Every `gh-aw.agent.conclusion` span emitted in the last 24 hours — across Matt Pocock Skills Reviewer, Test Quality Sentinel, Design Decision Gate, PR Sous Chef, Issue Monster, Daily Malicious Code Scan, Spec Librarian, CI Coach, Smoke CI, and PR Code Quality Reviewer — is missing the attributes that distinguish an agent (LLM) job from a non-agent job:

| Attribute | Expected on `agent` job? | Observed on `gh-aw.agent.conclusion`? |
|---|---|---|
| `gh-aw.job.name` | yes | ❌ missing |
| `gen_ai.operation.name` | yes (`chat`) | ❌ missing |
| `gen_ai.response.model` | yes | ❌ missing |
| `gen_ai.response.finish_reasons` | yes (always, with `unknown` fallback) | ❌ missing |
| `gen_ai.usage.input_tokens` / `output_tokens` / `total_tokens` | yes | ❌ missing |
| `gh-aw.turns`, `gh-aw.estimated_cost_usd` | yes | ❌ missing |
| dedicated `gh-aw.agent.agent` (LLM) sub-span | yes | ❌ zero such spans in last 14 days |
| `gh-aw.effective_tokens` (NOT gated on jobName) | yes | ✅ present |
| `gen_ai.request.model` (NOT gated on jobName) | yes | ✅ present |

Every missing field above is gated on `if (jobName === "agent")` (or its derivative `hasDedicatedAgentSpan`) inside `sendJobConclusionSpan` (`actions/setup/js/send_otlp_span.cjs:1790,1918-1931,2124,2165`). Every field still present is **not** gated on `jobName`. This is a deterministic signature: `sendJobConclusionSpan` is reading `jobName = ""` for the agent-job's post step, while the matching `gh-aw.agent.setup` span on the same job correctly carries `gh-aw.job.name: agent`. Comparison of 2026-05-21 vs 2026-05-26 traces confirms this is a regression — token data used to flow through.

<details>
<summary>Why This Matters (DevOps Perspective)</summary>

Agent-job observability is the highest-value telemetry this repo emits: it is the only signal that tells an on-call engineer whether the LLM stopped early, ran for too many turns, burned tokens beyond budget, or chose the wrong model.
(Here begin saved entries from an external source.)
(** * SRU Cyberspace: the security manager and the secure server

    A shallow embedding of [security.py] (class [SecurityManager]) and of the
    request pipeline of [secure_server.py], with the properties of the
    specification stated and settled against it.

    Conventions of the model.
    - Text handled by the validators and the sanitizer is a list of
      characters; a character is a code point below 256 (type [ascii]).  The
      character tables ([\s], [\w], [str.lower]) are those of Python 3 on
      that range.
    - [time.time()] is an explicit clock reading, an exact rational number of
      seconds; random draws ([secrets.token_urlsafe], [uuid.uuid4]) are
      explicit inputs as well.
    - Dictionaries are [gmap]s, the block list is a [gset]. *)

From Stdlib Require Import Ascii QArith Qround Lqa DecimalString.
From Stdlib Require String.
From stdpp Require Import gmap strings list sorting.

(** ** Characters and strings *)

Module Text.

Abbreviation text := (list ascii).

Definition txt (s : string) : text := String.list_ascii_of_string s.

Definition code (c : ascii) : N := N_of_ascii c.

Definition between (lo hi : N) (c : ascii) : bool :=
  ((lo <=? code c) && (code c <=? hi))%N.

Definition is_upper : ascii -> bool := between 65 90.
Definition is_lower : ascii -> bool := between 97 122.
Definition is_digit : ascii -> bool := between 48 57.

(** The class [a-zA-Z]. *)
Definition is_letter (c : ascii) : bool := is_upper c || is_lower c.

(** [str.isspace] and the regex class [\s]: TAB, LF, VT, FF, CR, the four
    separators FS GS RS US, SPACE, NEL and NO-BREAK SPACE. *)
Definition is_space (c : ascii) : bool :=
  between 9 13 c || between 28 32 c || (code c =? 133)%N || (code c =? 160)%N.

(** [str.isalnum] on the range: ASCII letters and digits, the ordinal
    indicators, the micro sign, superscript digits, vulgar fractions and the
    accented letters (all of 192..255 but the two operators). *)
Definition is_alnum (c : ascii) : bool :=
  is_letter c || is_digit c
  || (code c =? 170)%N || (code c =? 178)%N || (code c =? 179)%N
  || (code c =? 181)%N || (code c =? 185)%N || (code c =? 186)%N
  || between 188 190 c
  || between 192 214 c || between 216 246 c || between 248 255 c.

(** The regex class [\w]. *)
Definition is_word (c : ascii) : bool := is_alnum c || (code c =? 95)%N.

(** [str.lower] on one character. *)
Definition to_lower (c : ascii) : ascii :=
  if is_upper c || (between 192 222 c && negb (code c =? 215)%N)
  then ascii_of_N (code c + 32)
  else c.

Definition lower (s : text) : text := map to_lower s.

Definition eqc (a b : ascii) : bool := Ascii.eqb a b.
(** [Write] of [os.File]: a transfer of fewer bytes than asked is reported as
    [io.ErrShortWrite], an error of the device as a [PathError]. *)
Definition file_Write (f : File) (b : list byte) : File * (nat * option error) :=
  let '(o, rest) := next_outcome f in
  let n := match o with
           | IoOk => length b
           | IoShort k | IoErr k _ => Nat.min k (length b)
           end in
  let err := match o with
             | IoErr _ msg => Some (PathError msg)
             | _ => if decide (n = length b) then None else Some io_ErrShortWrite
             end in
  (mkFile (f_name f) (write_at (f_data f) (f_pos f) (take n b))
          (f_pos f + n) rest,
   (n, err)).

(** [Seek(0, 1)]: the current position. *)
Definition file_Seek_current (f : File) : File * (nat * option error) :=
  let '(o, rest) := next_outcome f in
  let f' := mkFile (f_name f) (f_data f) (f_pos f) rest in
  match o with
  | IoErr _ msg => (f', (0%nat, Some (PathError msg)))
  | _ => (f', (f_pos f, None))
  end.

(** [Truncate(size)]: changes the length, not the position. *)
Definition file_Truncate (f : File) (size : nat) : File * option error :=
  let '(o, rest) := next_outcome f in
  match o with
  | IoErr _ msg => (mkFile (f_name f) (f_data f) (f_pos f) rest, Some (PathError msg))
  | _ => (mkFile (f_name f)
                 (take size (f_data f) ++ replicate (size - length (f_data f)) x00)
                 (f_pos f) rest,
          None)
  end.

(** [Read] through the [bufio.Reader] that [walkIndexFile] wraps around the
    file, asking for at most [len] bytes.  The buffering is abstracted: a
    call delivers between one and [len] of the bytes that remain (how many
    is the script's choice), [io.EOF] with no byte when none remains, or an
    error with no byte. *)
Definition file_Read (f : File) (len : nat) : File * (list byte * option error) :=
  let '(o, rest) := next_outcome f in
  let avail := (length (f_data f) - f_pos f)%nat in
  match o with
  | IoErr _ msg =>
      (mkFile (f_name f) (f_data f) (f_pos f) rest, ([], Some (PathError msg)))
  | _ =>
      if decide (avail = 0%nat) then
        (mkFile (f_name f) (f_data f) (f_pos f) rest, ([], Some io_EOF))
      else
        let want := match o with
                    | IoShort k => Nat.max 1 k
                    | _ => len
                    end in
        let n := Nat.min len (Nat.min avail want) in
        (mkFile (f_name f) (f_data f) (f_pos f + n) rest,
         (take n (drop (f_pos f) (f_data f)), None))
  end.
With these fields absent on `gh-aw.agent.conclusion`:

- Backend dashboards filtering on `gen_ai.operation.name:chat` exclude every gh-aw agent span and show zero LLM activity.
- `sum(gen_ai.usage.total_tokens)` by workflow returns nothing for agent runs (only the duplicated copy on `safe_outputs.conclusion` survives, which inflates downstream-job tokens and undercounts agent tokens).
- The dedicated `gh-aw.agent.agent` sub-span — designed to measure pure LLM latency excluding setup overhead — is never emitted, so p95 LLM duration alerting is impossible.
- Alerts keyed on `gen_ai.response.finish_reasons:length` (truncated outputs) silently never fire.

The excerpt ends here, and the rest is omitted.